• [Task objective]: Only lines with the word "isword" belong in the answer; copy them from the records below.

***** Source material *****

(** * LLM context optimizer: a shallow embedding of [optimize.py]

    The development follows the Python module function by function:
    [estimate_tokens], [calculate_priority], [semantic_hash],
    [deduplicate_messages], [summarize_messages] and [optimize_context].

    Modelling conventions.
    - A Python [str] is a [string]; a character is a code point in the range
      U+0000..U+00FF (the 256 values of [ascii]).  The character classes
      ([str.isspace], [str.lower], the regex classes [\w] and [\d]) are
      Python's on that range.
    - A Python [int] is a [Z].
    - A Python [float] is a [Q].  Every finite double is a rational and the
      only arithmetic the module does on floats adds multiples of 0.5 to
      5.0, which is exact in binary floating point; comparisons of finite
      doubles agree with the comparisons of their values.  NaN and the
      infinities are outside the model.
    - A function that can raise returns an [option]. *)

From Stdlib Require Import Bool Arith NArith ZArith QArith Lia Lqa List.
From Stdlib Require Import Ascii String.
From Stdlib Require Import Permutation Sorted.
From Stdlib Require OrderedTypeEx.
Import ListNotations.

Local Open Scope string_scope.
Local Open Scope list_scope.

(** ** Python string primitives *)

Module Py.

Definition code (c : ascii) : N := N_of_ascii c.

Definition in_range (lo hi : N) (c : ascii) : bool :=
  (lo <=? code c)%N && (code c <=? hi)%N.

(** [str.isspace] on one character. *)
Definition isspace (c : ascii) : bool :=
  in_range 9 13 c || in_range 28 32 c
  || (code c =? 133)%N || (code c =? 160)%N.

(** The regex class [\d] ([str] patterns match Unicode decimal digits;
    below U+0100 these are 0-9). *)
Definition isdigit (c : ascii) : bool := in_range 48 57 c.

(** The regex class [\w]: alphanumeric characters and the underscore. *)
Definition isword (c : ascii) : bool :=
  in_range 48 57 c || in_range 65 90 c || (code c =? 95)%N
  || in_range 97 122 c
  || (code c =? 170)%N || in_range 178 179 c || (code c =? 181)%N
  || in_range 185 186 c || in_range 188 190 c
  || in_range 192 214 c || in_range 216 246 c || in_range 248 255 c.

Definition lower_char (c : ascii) : ascii :=
  if in_range 65 90 c || in_range 192 214 c || in_range 216 222 c
  then ascii_of_N (code c + 32) else c.

(** [s.lower()] *)
Fixpoint lower (s : string) : string :=
  match s with
  | EmptyString => EmptyString
  | String c t => String (lower_char c) (lower t)
  end.

(** [len(s)] *)
Definition len (s : string) : Z := Z.of_nat (String.length s).

(** [needle in hay] *)
Fixpoint contains (needle hay : string) : bool :=
  String.prefix needle hay
  || match hay with
     | EmptyString => false
     | String _ t => contains needle t
     end.

(** [any(word in content for word in words)] *)
Definition any_in (words : list string) (content : string) : bool :=
  existsb (fun word => contains word content) words.

(** [s in l] for a list of strings. *)
Definition mem (s : string) (l : list string) : bool :=
  existsb (String.eqb s) l.

Fixpoint lstrip (s : string) : string :=
  match s with
  | EmptyString => EmptyString
  | String c t => if isspace c then lstrip t else s
  end.

Fixpoint rstrip (s : string) : string :=
  match s with
  | EmptyString => EmptyString
  | String c t =>
      match rstrip t with
      | EmptyString => if isspace c then EmptyString else String c EmptyString
      | t' => String c t'
      end
  end.

(** [s.strip()] *)
Definition strip (s : string) : string := rstrip (lstrip s).

Definition flush (cur : string) : list string :=
  match cur with EmptyString => [] | _ => [cur] end.

(** The maximal runs of characters satisfying [keep], left to right;
    [cur] is the run being read. *)
Fixpoint runs (keep : ascii -> bool) (s cur : string) : list string :=
  match s with
  | EmptyString => flush cur
  | String c t =>
      if keep c then runs keep t (cur ++ String c EmptyString)%string
      else flush cur ++ runs keep t EmptyString
  end.

(** [s.split()] *)
Definition split (s : string) : list string :=
  runs (fun c => negb (isspace c)) s EmptyString.

(** [re.findall(r'\w+', s)] *)
Definition findall_words (s : string) : list string :=
  runs isword s EmptyString.

Fixpoint endswith (suffix s : string) : bool :=
  String.eqb suffix s
  || match s with
     | EmptyString => false
     | String _ t => endswith suffix t
     end.

(** [re.search(r'\?$', s)]: [$] matches at the end of the string and just
    before a newline that ends the string. *)
Definition search_qmark_end (s : string) : bool :=
  endswith "?" s || endswith (String "?" (String (ascii_of_N 10) EmptyString)) s.

Fixpoint exists_char (p : ascii -> bool) (s : string) : bool :=
  match s with
  | EmptyString => false
  | String c t => p c || exists_char p t
  end.

(** [re.search(r'\d+', s)] *)
Definition search_digits (s : string) : bool := exists_char isdigit s.

(** [s.count(c)] for a one-character [c]. *)
Fixpoint count_char (c : ascii) (s : string) : Z :=
  match s with
  | EmptyString => 0
  | String d t => ((if Ascii.eqb c d then 1 else 0) + count_char c t)%Z
  end.

(** [sep.join(l)] *)
Fixpoint join (sep : string) (l : list string) : string :=
  match l with
  | [] => EmptyString
  | [s] => s
  | s :: rest => (s ++ sep ++ join sep rest)%string
  end.

(** [s.encode()]: UTF-8. *)
Fixpoint encode (s : string) : list N :=
  match s with
  | EmptyString => []
  | String c t =>
      (if (code c <? 128)%N then [code c]
       else [N.lor 192 (N.shiftr (code c) 6); N.lor 128 (N.land (code c) 63)])
      ++ encode t
  end.

(** [l[-n:]] for [n > 0]. *)
Definition last_n {A} (n : Z) (l : list A) : list A :=
  skipn (Z.to_nat (Z.of_nat (List.length l) - n)) l.

(** [l[:-n]] for [n > 0]. *)
Definition drop_last_n {A} (n : Z) (l : list A) : list A :=
  firstn (Z.to_nat (Z.of_nat (List.length l) - n)) l.

End Py.

(** ** [hashlib.md5] (RFC 1321), on bytes given as numbers below 256 *)

Module MD5.
Local Open Scope N_scope.

Definition mask32 : N := 0xffffffff.
Definition add32 (a b : N) : N := N.land (a + b) mask32.
Definition not32 (a : N) : N := N.lxor a mask32.
Definition rotl32 (x c : N) : N :=
  N.land (N.lor (N.shiftl x c) (N.shiftr x (32 - c))) mask32.

Definition shifts : list N :=
  [7; 12; 17; 22; 7; 12; 17; 22; 7; 12; 17; 22; 7; 12; 17; 22;
   5; 9; 14; 20; 5; 9; 14; 20; 5; 9; 14; 20; 5; 9; 14; 20;
   4; 11; 16; 23; 4; 11; 16; 23; 4; 11; 16; 23; 4; 11; 16; 23;
   6; 10; 15; 21; 6; 10; 15; 21; 6; 10; 15; 21; 6; 10; 15; 21].

(** [K i = floor (2^32 * abs (sin (i + 1)))] *)
Definition K : list N :=
  [0xd76aa478; 0xe8c7b756; 0x242070db; 0xc1bdceee;
   0xf57c0faf; 0x4787c62a; 0xa8304613; 0xfd469501;
   0x698098d8; 0x8b44f7af; 0xffff5bb1; 0x895cd7be;
   0x6b901122; 0xfd987193; 0xa679438e; 0x49b40821;
   0xf61e2562; 0xc040b340; 0x265e5a51; 0xe9b6c7aa;
   0xd62f105d; 0x02441453; 0xd8a1e681; 0xe7d3fbc8;
   0x21e1cde6; 0xc33707d6; 0xf4d50d87; 0x455a14ed;
   0xa9e3e905; 0xfcefa3f8; 0x676f02d9; 0x8d2a4c8a;
   0xfffa3942; 0x8771f681; 0x6d9d6122; 0xfde5380c;
   0xa4beea44; 0x4bdecfa9; 0xf6bb4b60; 0xbebfbc70;
   0x289b7ec6; 0xeaa127fa; 0xd4ef3085; 0x04881d05;
   0xd9d4d039; 0xe6db99e5; 0x1fa27cf8; 0xc4ac5665;
   0xf4292244; 0x432aff97; 0xab9423a7; 0xfc93a039;
   0x655b59c3; 0x8f0ccc92; 0xffeff47d; 0x85845dd1;
   0x6fa87e4f; 0xfe2ce6e0; 0xa3014314; 0x4e0811a1;
   0xf7537e82; 0xbd3af235; 0x2ad7d2bb; 0xeb86d391].

Definition get (l : list N) (i : N) : N := nth (N.to_nat i) l 0.

Record state := mkState { sa : N; sb : N; sc : N; sd : N }.

Definition init : state :=
  mkState 0x67452301 0xefcdab89 0x98badcfe 0x10325476.

(** Operation [i] (0..63) of the compression function on block [M]
    (sixteen 32-bit words). *)
Definition step (M : list N) (st : state) (i : N) : state :=
  let '(mkState a b c d) := st in
  let '(f, g) :=
    if i <? 16 then (N.lor (N.land b c) (N.land (not32 b) d), i)
    else if i <? 32
      then (N.lor (N.land d b) (N.land (not32 d) c), (5 * i + 1) mod 16)
    else if i <? 48 then (N.lxor b (N.lxor c d), (3 * i + 5) mod 16)
    else (N.lxor c (N.lor b (not32 d)), (7 * i) mod 16) in
  let f := add32 (add32 (add32 f a) (get K i)) (get M g) in
  mkState d (add32 b (rotl32 f (get shifts i))) b c.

*****

• [Answer for this exercise]:
Definition isword (c : ascii) : bool :=
  runs isword s EmptyString.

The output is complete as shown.